Several infectious disease experts agreed these are questions worth asking, but that it's premature to drop the decades-old advice.

Lauri Hicks, director of an office that focuses on antibiotics for the U.S. Centers for Disease Control and Prevention, pointed out that there are a number of studies regarding the ideal duration of therapy for specific issues. Regarding ear infections, for example, one study showed that patients taking an antibiotic for five days were more likely to fail treatment than those taking it for the full 10 days. Hicks said there is also evidence that if you don't complete a course of antibiotics, that makes it more likely that bacteria on your body may develop antibiotic resistance and cause a more serious infection down the road.

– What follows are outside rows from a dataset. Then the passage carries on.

(** ClearDB and ClearDBEnd with the new store. *)
Lemma handle_clear u f l self d x m v :
  serving_in u f l d x → paramName m = TR181_RFC_RESET_DATA_START → bsUpdate m = HOSTIF_NONE →
  getStringValue m = Some v → is_true v = true →
  handleSetMsg o self m d
  = let '(x', w') := XRFCStore.clearAll x (files (body d)) in
    Reply (Returned OK (set_fault (set_fault (set_instance m 0) fcNoFault) fcNoFault)
             (with_body d (set_rfcStore (body d) x' w'))).
Proof.
  intros [Hf Ho Hn Hx Hg Hu] Hname Hb Hv Ht.
  destruct (XRFCStore.clearAll x (files (body d))) as [x' w'] eqn:Hre.
  apply locked_free; [done|]. rewrite decide_False by (by rewrite Hb; intros []).
  rewrite Hname. change (strncaseeq "Device.DeviceInfo" TR181_RFC_RESET_DATA_START) with true. cbv iota.
  rewrite getInstance_made by done. cbn [mbind option_bind].
  change (paramName (set_instance m 0)) with (paramName m). rewrite Hname.
  change (set_route_of o TR181_RFC_RESET_DATA_START) with (Some by_set_xRDKCentralComRFC). cbv iota.
  unfold set_xRDKCentralComRFC, rfc_store. change (paramName (set_instance m 0)) with (paramName m).
  rewrite Hname, strcaseeq_refl, Hn. change (getStringValue (set_instance m 0)) with (getStringValue m).
  rewrite Hv. cbn [mbind option_bind]. rewrite Ht, Hx. cbn [mbind option_bind]. rewrite Hre. cbv zeta.
  cbn [mbind option_bind].
  change (paramName (set_fault (set_instance m 0) fcNoFault)) with (paramName m). rewrite Hname.
  assert (rfc_action o OK TR181_RFC_RESET_DATA_START = None) as ->; [|done].
  unfold rfc_action. destruct (USE_REMOTE_DEBUGGER o), (ENABLE_VIDEO_TELEMETRY o); vm_compute; reflexivity.
Qed.

Lemma handle_clear_end self d x m v :
  m_mutex d = None → object0 (body d) = true → old_storage o = false → m_rfcStore (body d) = Some x →
  paramName m = TR181_RFC_RESET_DATA_END →
  bsUpdate m = HOSTIF_NONE → getStringValue m = Some v → is_true v = true →
  handleSetMsg o self m d
  = let '(x', w') := XRFCStore.reloadCache x (files (body d)) in
    Reply (Returned NOK (set_fault (set_instance m 0) fcNoFault)
      (with_body d (set_platform (set_rfcStore (body d) x' w')
                      (sendDeviceMgtNotification "rfc" "initial" (platform (body d)))))).
Proof.
  intros Hf Ho Hn Hx Hname Hb Hv Ht.
  destruct (XRFCStore.reloadCache x (files (body d))) as [x' w'] eqn:Hre.
  apply locked_free; [done|]. rewrite decide_False by (by rewrite Hb; intros []).
  rewrite Hname. change (strncaseeq "Device.DeviceInfo" TR181_RFC_RESET_DATA_END) with true. cbv iota.
  rewrite getInstance_made by done. cbn [mbind option_bind].
  change (paramName (set_instance m 0)) with (paramName m). rewrite Hname.
  change (set_route_of o TR181_RFC_RESET_DATA_END) with (Some by_set_xRDKCentralComRFC). cbv iota.
  unfold set_xRDKCentralComRFC, rfc_store. change (paramName (set_instance m 0)) with (paramName m).
  rewrite Hname.
  change (strcaseeq TR181_RFC_RESET_DATA_END TR181_RFC_RESET_DATA_START) with false.
  rewrite strcaseeq_refl, Hn. change (getStringValue (set_instance m 0)) with (getStringValue m).
  rewrite Hv. cbn [mbind option_bind]. rewrite Ht, Hx. cbn [mbind option_bind]. rewrite Hre. cbv zeta.
  cbn [mbind option_bind].
  change (paramName (set_fault (set_instance m 0) fcNoFault)) with (paramName m). rewrite Hname.
  assert (rfc_action o NOK TR181_RFC_RESET_DATA_END = None) as ->; [|done].
  unfold rfc_action. destruct (USE_REMOTE_DEBUGGER o), (ENABLE_VIDEO_TELEMETRY o); vm_compute; reflexivity.
Qed.

(** The profile's getter on an RFC parameter that has a value. *)
Lemma fetch_rfc_value f l (p : profile pstate) x m v :
  old_storage o = false → m_rfcStore p = Some x → XRFCStore.good f l x (files p) →
  XRFCStore.plain_name (paramName m) → strcaseeq (paramName m) ACCOUNT_ID = false →
  holds x (paramName m) v → v ≠ EmptyString →
  get_xRDKCentralComRFC o m p = Some (Returned OK (set_fault (putValue m v) fcNoFault) p).
Proof.
  intros Hn Hx Hg Hp Ha Hv Hne.
  assert (XRFCStore.getValue x (files p) m = (fcNoFault, x, set_fault (putValue m v) fcNoFault, files p)) as Hget.
  { unfold XRFCStore.getValue. rewrite XRFCStore.init_id by apply Hg.
    rewrite XRFCStore.getRawValue_plain by done. unfold holds in Hv.
    destruct (is_empty (default EmptyString (XRFCStore.m_dict x !! paramName m))) eqn:He; cbn [negb].
    { destruct (default EmptyString (XRFCStore.m_dict x !! paramName m)); [by subst v|done]. }
    by rewrite Hv. }
  unfold get_xRDKCentralComRFC, rfc_fetch. rewrite Hn, Hx. cbn [mbind option_bind]. rewrite Hget.
  cbn [mbind option_bind].
  assert (paramName (set_fault (putValue m v) fcNoFault) = paramName m) as ->.
  { unfold set_fault, putValue. simpl. by destruct (paramtype m). }
  rewrite Ha. cbn [andb].
  replace (set_rfcStore p x (files p)) with p; [done|].
  destruct p; simpl in *. by rewrite Hx.
Qed.

(** A get of an RFC parameter that has a value answers it, and changes nothing. *)
Lemma get_rfc_parameter f l self d x m v :
  serving f l d x → rfc_parameter (paramName m) → bsUpdate m = HOSTIF_NONE →
  holds x (paramName m) v → v ≠ EmptyString →
  handleGetMsg o self m d
  = Reply (Returned OK (set_fault (putValue (set_instance m 0) v) fcNoFault) d).
Proof.
  intros [Hf Ho Hn Hx Hg Hu] [] Hb Hv Hne.
  replace d with (with_body d (body d)) at 2 by by destruct d.
  apply locked_free; [done|]. rewrite decide_False by (by rewrite Hb; intros []).
  rewrite rp_target0, getInstance_made by done. cbn [mbind option_bind].
  change (paramName (set_instance m 0)) with (paramName m). rewrite rp_get0.
  by apply (fetch_rfc_value f l (body d) x (set_instance m 0)).
Qed.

However, Hicks acknowledged there are certainly “compelling” reasons to think about it differently.

“There are situations where finishing a full course is important. There are also cases where it may not be as important and may end up putting patients at risk if we give them an unnecessary amount of antibiotics,” she said.

Sarah Fortune, a professor of immunology and infectious diseases at the Harvard T.H. Chan School of Public Health, said that for urinary tract infections and typhoid fever, studies have shown one day of drugs is often sufficient — making the normal week-long course overkill in many situations. For tuberculosis, however, stopping antibiotics early has been shown to put patients at risk for making their situation worse.

“This is an important example because it highlights the double-edge sword of treatment shortening,” she said.

If you treat for too short a time, you may end up enriching the environment for antibiotic-resistant organisms, she explained, “and the relative proportion of drug-resistant bugs becomes higher, higher than the host can ever deal with, and then this infection can reemerge as drug resistant.”

Yonatan Grad, in the division of infectious disease at Brigham and Women’s Hospital, said he feels that there are “many opportunities for improvement” in how doctors use antibiotics, and for many types of infections it may well be possible to reduce the duration of treatment without compromising the treatment’s effectiveness. However, he said the suggestion in the new opinion piece that doctors should tell people to stop taking antibiotics when they “feel better” is problematic.

“How are you to judge ‘feeling better’? Symptoms mostly gone? Entirely gone? Some symptoms, but not others?” he said, “This is too vague and subjective a recommendation.”